Excerpts from a dataset
Lemma at_rest_dtor c :
  at_rest c ->
  Forall (fun t => performed_transition t = true) (transitions (trace_ (snd (dtor c)))).
Proof.
  intros Hc. pose proof (at_rest_stop c Hc) as (_ & _ & Hf).
  unfold dtor. destruct (stop c) as [r c1] eqn:E. simpl in Hf.
  assert (r = Ok tt) as ->.
  { unfold stop in E. destruct (nodes_empty c); injection E as <- _; reflexivity. }
  simpl.
  destruct (foldl_emit_trace (node_array.dtor (nodes_ c1)) c1) as (Ht & _).
  rewrite Ht, transitions_app. apply Forall_app. split; [exact Hf|].
  assert (transitions (node_array.dtor (nodes_ c1)) = []) as ->; [|constructor].
  unfold node_array.dtor, node_array.delete_nodes_.
  rewrite transitions_app.
  assert (forall k, transitions (node_array.destroy_down k) = []) as ->.
  { induction k; [reflexivity | exact IHk]. }
  destruct (_ =? 0); reflexivity.
Qed.

Lemma run_ops_performed ops : forall c,
  at_rest c ->
  Forall (fun t => performed_transition t = true) (transitions (trace_ (run_ops h ops c))).
Proof.
  induction ops as [|o rest IH]; intros c Hc.
  - exact (proj2 (proj2 Hc)).
  - destruct o; simpl.
    + pose proof (at_rest_start c Hc) as H.
      destruct (start h c) as [[ | | | ] c1]; auto.
    + pose proof (at_rest_stop c Hc) as H.
      destruct (stop c) as [r c1] eqn:E. simpl in H.
      destruct r; auto; exact (proj2 (proj2 H)).
    + pose proof (at_rest_join c Hc) as H.
      destruct (join c) as [r c1] eqn:E. simpl in H.
      destruct r; auto; exact (proj2 (proj2 H)).
    + apply at_rest_dtor. exact Hc.
Qed.

(** The events of the constructor of the node array hold no store to
    the state. *)
Lemma construct_loop_quiet size_ descs : forall arr log r arr' log',
  node_array.construct_loop h size_ descs arr log = (r, arr', log') ->
  exists evs, log' = log ++ evs /\ transitions evs = [].
Proof.
  induction descs as [|n rest IH]; intros arr log r arr' log' H; simpl in H.
  - injection H as _ _ <-. exists []. rewrite app_nil_r. auto.
  - destruct (node_ctor_throws h (length arr)).
    + injection H as _ _ <-. exists []. rewrite app_nil_r. auto.
    + assert (forall arr1,
        node_array.construct_loop h size_ rest arr1 (log ++ [ev_construct (length arr)])
          = (r, arr', log') ->
        exists evs, log' = log ++ evs /\ transitions evs = []) as Hrec.
      { intros arr1 H1. apply IH in H1. destruct H1 as (evs & -> & Hq).
        exists (ev_construct (length arr) :: evs).
        rewrite <- app_assoc. auto. }
      destruct (_ =? _); [eapply Hrec; eauto|].
      destruct (node_array.at_ _ _ _); [eapply Hrec; eauto| | |];
        injection H as _ _ <-; exists [ev_construct (length arr)]; auto.
Qed.

Lemma make_at_rest t exception_handler start_immediately c log :
  make h t exception_handler start_immediately = (Ok c, log) ->
  at_rest c.
Proof.
  unfold make, node_array.ctor. intros H.
  destruct (node_array.construct_loop _ _ _ _ _) as [[r arr] log0] eqn:E.
  apply construct_loop_quiet in E. destruct E as (evs & -> & Hq). simpl in *.
  destruct r; try discriminate H.
  set (c0 := {| state_ := idle; nodes_ := arr; exception_handler_ := exception_handler;
                joined_ := false; trace_ := evs |}) in *.
  assert (at_rest c0) as H0.
  { repeat split; auto. simpl. rewrite Hq. constructor. }
  destruct start_immediately.
  - pose proof (at_rest_start c0 H0) as Hs.
    destruct (start h c0) as [[ | | | ] c1]; try discriminate H.
    + injection H as <- _. exact Hs.
    + destruct (destroy_unjoined _ _) as [[] ?]; discriminate H.
  - injection H as <- _. exact H0.
Qed.

End Transitions.

(** C2, as amended. On a scheduler made from a tree, under any sequence
    of calls of [start], [stop] and [join] from one thread, with a
    destruction at the end or not, every store to the state variable is one
    of idle->starting, starting->running, starting->idle, running->stopping,
    stopping->idle, or one of idle->stopping ([stop], or the destructor, on
    an idle scheduler), running->starting ([start] on a running scheduler)
    and running->idle ([join] on a running scheduler whose threads have
    returned). *)
Theorem C2_transitions_performed
    (h : host) (t : context_tree.t) (exception_handler : exception_handler_type)
    (start_immediately : bool) (c : async_core) (log : list event) (ops : list op) :
  make h t exception_handler start_immediately = (Ok c, log) ->
  Forall (fun t => performed_transition t = true)
         (transitions (trace_ (run_ops h ops c))).
Proof.
  intros H. apply run_ops_performed. eapply make_at_rest. exact H.
Qed.

Lemma C2_witness :
  Forall (fun t => performed_transition t = true)
    (transitions
       (trace_ (run_ops calm_host [op_start; op_join; op_start; op_stop; op_dtor]
                  idle_root))).
Proof.
  exact (C2_transitions_performed calm_host one_node_tree_no_worker None false
           idle_root [ev_construct 0]
           [op_start; op_join; op_start; op_stop; op_dtor] eq_refl).
Defined.

(** C2, as stated, fails: [stop] on a scheduler that was never started
    (which is also what its destructor does) stores [stopping] over [idle];
    a second [start] stores [starting] over [running]; [join] on a running
    scheduler without threads stores [idle] over [running]. *)
Lemma C2_counterexample :
  let c := idle_root in
  make calm_host one_node_tree_no_worker None false = (Ok c, [ev_construct 0]) /\
  transitions (trace_ (run_ops calm_host [op_stop] c))
    = [(idle, stopping); (stopping, idle)] /\
  transitions (trace_ (run_ops calm_host [op_start; op_start] c))
    = [(idle, starting); (starting, running); (running, starting); (starting, running)] /\
  transitions (trace_ (run_ops calm_host [op_start; op_join] c))
    = [(idle, starting); (starting, running); (running, idle)] /\
  legal_transition (idle, stopping) = false /\
  legal_transition (running, starting) = false /\
  legal_transition (running, idle) = false.
Proof. vm_compute. repeat split. Qed.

Problem statement => What you return must be the lines above that run from the line with "at_rest_dtor. exact Hc." to the line with "destruct (node_array.at_ _", inclusive, each copied exactly.

Solution below =>
    + apply at_rest_dtor. exact Hc.
Qed.

(** The events of the constructor of the node array hold no store to
    the state. *)
Lemma construct_loop_quiet size_ descs : forall arr log r arr' log',
  node_array.construct_loop h size_ descs arr log = (r, arr', log') ->
  exists evs, log' = log ++ evs /\ transitions evs = [].
Proof.
  induction descs as [|n rest IH]; intros arr log r arr' log' H; simpl in H.
  - injection H as _ _ <-. exists []. rewrite app_nil_r. auto.
  - destruct (node_ctor_throws h (length arr)).
    + injection H as _ _ <-. exists []. rewrite app_nil_r. auto.
    + assert (forall arr1,
        node_array.construct_loop h size_ rest arr1 (log ++ [ev_construct (length arr)])
          = (r, arr', log') ->
        exists evs, log' = log ++ evs /\ transitions evs = []) as Hrec.
      { intros arr1 H1. apply IH in H1. destruct H1 as (evs & -> & Hq).
        exists (ev_construct (length arr) :: evs).
        rewrite <- app_assoc. auto. }
      destruct (_ =? _); [eapply Hrec; eauto|].
      destruct (node_array.at_ _ _ _); [eapply Hrec; eauto| | |];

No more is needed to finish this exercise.